Since the enactment of the Stewardship Code for Institutional Investors in 2017, there has been commendable progress on its implementation in the market. There is now more understanding by institutional investors on their stewardship responsibilities, coupled with the appreciation of their fiduciary duties to clients.

Prior to the enactment of the Stewardship Code, there was no structured framework or guidance to institutional investors to enable them to discharge their responsibilities. Each institutional investor had its own understanding of its stewardship role and responsibilities, giving rise to contradictory, inconsistent and often conflicting expectations.

The Stewardship Code sought to provide a structured, coherent, and comprehensive approach to stewardship responsibilities so as to enable institutional investors make informed decisions for the success and sustainability of the capital market and the financial sector generally.

Since 2017, the Capital Markets Authority (CMA) has continued to engage all relevant stakeholders to enhance awareness of the Stewardship Code and promote its adoption by institutional investors, especially asset owners and managers. The CMA continues to call on institutional investors to become signatories to the Code and apply its principles.

In 2021, the CMA signed a memorandum of understanding with the Institute of Certified Secretaries (ICS), the Fund Managers Association (FMA) and the Association of Retirement Benefits Schemes (ARBS). The MoU seeks to establish a structured and coordinated framework for partnership and collaboration between the CMA and these institutions in the promotion of stewardship and good governance.

The authority has had several engagements with ICS, FMA and ARBS in line with the commitments made in the MoUs.

This new award category will assess the extent to which institutional investors have applied the principles set out in the Stewardship Code. The principles in the Code include responsible investment policies, monitoring of investee companies, active and informed voting practices, engagement and collaboration, management of conflicts of interest, focus on sustainability and ESG issues and public disclosures and client reporting. Each participating organisation will be assessed on the extent to which it has integrated these policies.

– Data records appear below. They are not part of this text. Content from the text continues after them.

(** C29: a buffer restores the order of whatever packets are pushed into it: no call
    panics, the packets that came out so far are in sequence order across the
    wraparound, together with those that still wait they are exactly the packets that
    were neither late nor duplicates, each once; and the packets that wait are within
    the depth and, in time, within the span. *)
Theorem reorder_stream (maxDepth maxSpan : Z) (ops : list reorderOp) :
  Forall reorderOk ops ->
  let b0 := newReorderBuffer maxDepth maxSpan in
  exists b out, runReorder ops b0 = Ret (b, out) /\
    accepted ops b0 ≡ₚ out ++ waiting b /\
    Sorted (fun p q => seqBefore (pk_SequenceNumber p) (pk_SequenceNumber q) = true) out /\
    reorderLen b <= rb_maxDepth b0 /\
    (forall o n, o ∈ waiting b -> n ∈ waiting b ->
       (forall p, p ∈ waiting b -> seqBefore (pk_SequenceNumber p) (pk_SequenceNumber o) = false /\ seqBefore (pk_SequenceNumber n) (pk_SequenceNumber p) = false) ->
       u32 (pk_Timestamp n - pk_Timestamp o) <= rb_maxSpan b0).
Proof.
  intros HF b0. destruct (run_spec ops b0 HF (new_idle maxDepth maxSpan)) as (b & out & HE & (HI & _ & HB) & HD & HS & HP & _ & n & HC & _).
  unfold waiting in HP at 1. cbn in HP. rewrite map_to_list_empty, app_nil_r in HP.
  assert (Forall packetOk out) as Hout.
  { pose proof (accepted_ok ops b0 HF) as HA.
    rewrite HP in HA. by apply Forall_app in HA as [? _]. }
  exists b, out. split_and!; [done|done|by eapply chain_sorted| |]; [rewrite <-HD; apply HB|].
  intros o nw Ho Hnw Hext. rewrite <-HS. apply HB; [done..|]. intros p Hp. destruct (Hext p Hp) as [H1 H2].
  assert (forall q, q ∈ waiting b -> dist (rb_next b) (pk_SequenceNumber q) < 32768) as Hwin.
  { intros q [k Hk]%elem_of_waiting. destruct (ri_key b HI k q Hk) as [-> [_ ?]]. done. }
  pose proof (seqBefore_cases (rb_next b) _ _ (Hwin p Hp) (Hwin o Ho)) as C1. rewrite H1 in C1.
  pose proof (seqBefore_cases (rb_next b) _ _ (Hwin nw Hnw) (Hwin p Hp)) as C2. rewrite H2 in C2. lia.
Qed.

(** ** Streams without losses *)
Section lossless.
Context (s0 : Z) (pkt : nat -> RtpPacket) (Hseq : forall i, pk_SequenceNumber (pkt i) = u16 (s0 + Z.of_nat i)).

Local Notation num i := (u16 (s0 + Z.of_nat i)).

(** The packets [l] have arrived and those before [m] have left. *)
Record tracks (l : list nat) (m : nat) (b : reorderBuffer) (out : list RtpPacket) : Prop := {
  tk_inv : RInv b;
  tk_next : rb_next b = num m;
  tk_before i : (i < m)%nat -> i ∈ l;
  tk_window i : i ∈ l -> Z.of_nat i - Z.of_nat m < 32768;
  tk_pending k p : rb_pending b !! k = Some p <-> exists i, i ∈ l /\ (m <= i)%nat /\ k = num i /\ p = pkt i;
  tk_size : (m + size (rb_pending b) = length l)%nat;
  tk_out : out = pkt <$> seq 0 m
}.

Lemma num_dist m i : (m <= i)%nat -> Z.of_nat i - Z.of_nat m < 65536 -> dist (num m) (num i) = Z.of_nat i - Z.of_nat m.
Proof. intros. u16_lia. Qed.

Lemma num_inj m i : (m <= i)%nat -> Z.of_nat i - Z.of_nat m < 65536 -> num m = num i -> i = m.
Proof. intros. u16_lia. Qed.

Lemma tracks_next l m b out p : tracks l m b out -> rb_pending b !! rb_next b = Some p <-> m ∈ l /\ p = pkt m.
Proof.
  intros HT. rewrite (tk_pending l m b out HT). split; [|intros [? ->]; exists m; by rewrite (tk_next l m b out HT)].
  intros (i & Hi & Hm & HN & ->). rewrite (tk_next l m b out HT) in HN.
  assert (i = m) as ->; [|done]. pose proof (tk_window l m b out HT i Hi) as HW. apply num_inj; [done|lia|done].
Qed.

Lemma tracks_take l m b out : tracks l m b out -> m ∈ l ->
  tracks l (S m) (MkReorderBuffer (rb_maxDepth b) (rb_maxSpan b) (rb_started b) (u16 (rb_next b + 1)) (delete (rb_next b) (rb_pending b))) (out ++ [pkt m]).
Proof.
  intros HT Hm. pose proof (proj2 (tracks_next l m b out (pkt m) HT) (conj Hm eq_refl)) as Hp.
  split; cbn [rb_next rb_pending].
  - apply (take_next b (pkt m)); [by apply (tk_inv l m b out)|done].
  - rewrite (tk_next l m b out HT). clear. u16_lia.
  - intros i Hi. destruct (decide (i = m)) as [->|]; [done|]. apply (tk_before l m b out HT). lia.
  - intros i Hi. pose proof (tk_window l m b out HT i Hi). lia.
  - intros k p. rewrite lookup_delete_Some, (tk_pending l m b out HT), (tk_next l m b out HT). split.
    + intros (Hne & i & Hi & Hle & -> & ->). exists i. split_and!; try done. destruct (decide (i = m)) as [->|]; [done|lia].
    + intros (i & Hi & Hle & -> & ->). split; [|exists i; split_and!; try done; lia]. intros HN.
      pose proof (tk_window l m b out HT i Hi) as HW. apply num_inj in HN; lia.
  - pose proof (tk_size l m b out HT) as HS. rewrite map_size_delete_Some by eauto.
    assert (size (rb_pending b) <> 0)%nat by (intros Hz; apply map_size_empty_iff in Hz; by rewrite Hz, lookup_empty in Hp). lia.
  - rewrite (tk_out l m b out HT), seq_S, fmap_app. done.
Qed.

Lemma drain_tracks l fuel : forall m b out, tracks l m b out -> (size (rb_pending b) <= fuel)%nat ->
  exists m' b', drainLoop fuel b out = (b', pkt <$> seq 0 m') /\ tracks l m' b' (pkt <$> seq 0 m') /\ m' ∉ l /\
    rb_maxDepth b' = rb_maxDepth b /\ rb_maxSpan b' = rb_maxSpan b /\ rb_started b' = rb_started b.
Proof.
  induction fuel as [|fuel IH]; intros m b out HT Hf; cbn [drainLoop].
  - assert (rb_pending b = ∅) as HE by (apply map_size_empty_iff; lia). rewrite HE, lookup_empty. exists m, b. rewrite <-(tk_out l m b out HT).
    split_and!; [done|done| |done|done|done]. intros Hm. pose proof (proj2 (tracks_next l m b out (pkt m) HT) (conj Hm eq_refl)) as Hp. by rewrite HE, lookup_empty in Hp.
  - destruct (rb_pending b !! rb_next b) as [p|] eqn:Hp.
    + apply (tracks_next l m b out p HT) in Hp as [Hm ->]. pose proof (tracks_take l m b out HT Hm) as HT'.
      destruct (IH _ _ _ HT') as (m' & b' & HE & HH); [|by exists m', b'].
      cbn. rewrite map_size_delete_Some by (exists (pkt m); by apply (tracks_next l m b out)). lia.
    + exists m, b. rewrite <-(tk_out l m b out HT). split_and!; [done|done| |done|done|done]. intros Hm.
      pose proof (proj2 (tracks_next l m b out (pkt m) HT) (conj Hm eq_refl)). congruence.
Qed.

Some of the benefits of participation include submission to independent assessment on identified parameters of governance, customised governance assessment reports presented to each participant, and recognition of institutional investors demonstrating best practice in their stewardship role.

The assessments will be conducted by competent and experienced governance experts who will add value to each participating organisation.

Ultimately, it is investors that stand to benefit from this rigorous assessment process as their funds become better and more sustainably managed.

The writer is a senior governance oversight officer at the Capital Markets Authority.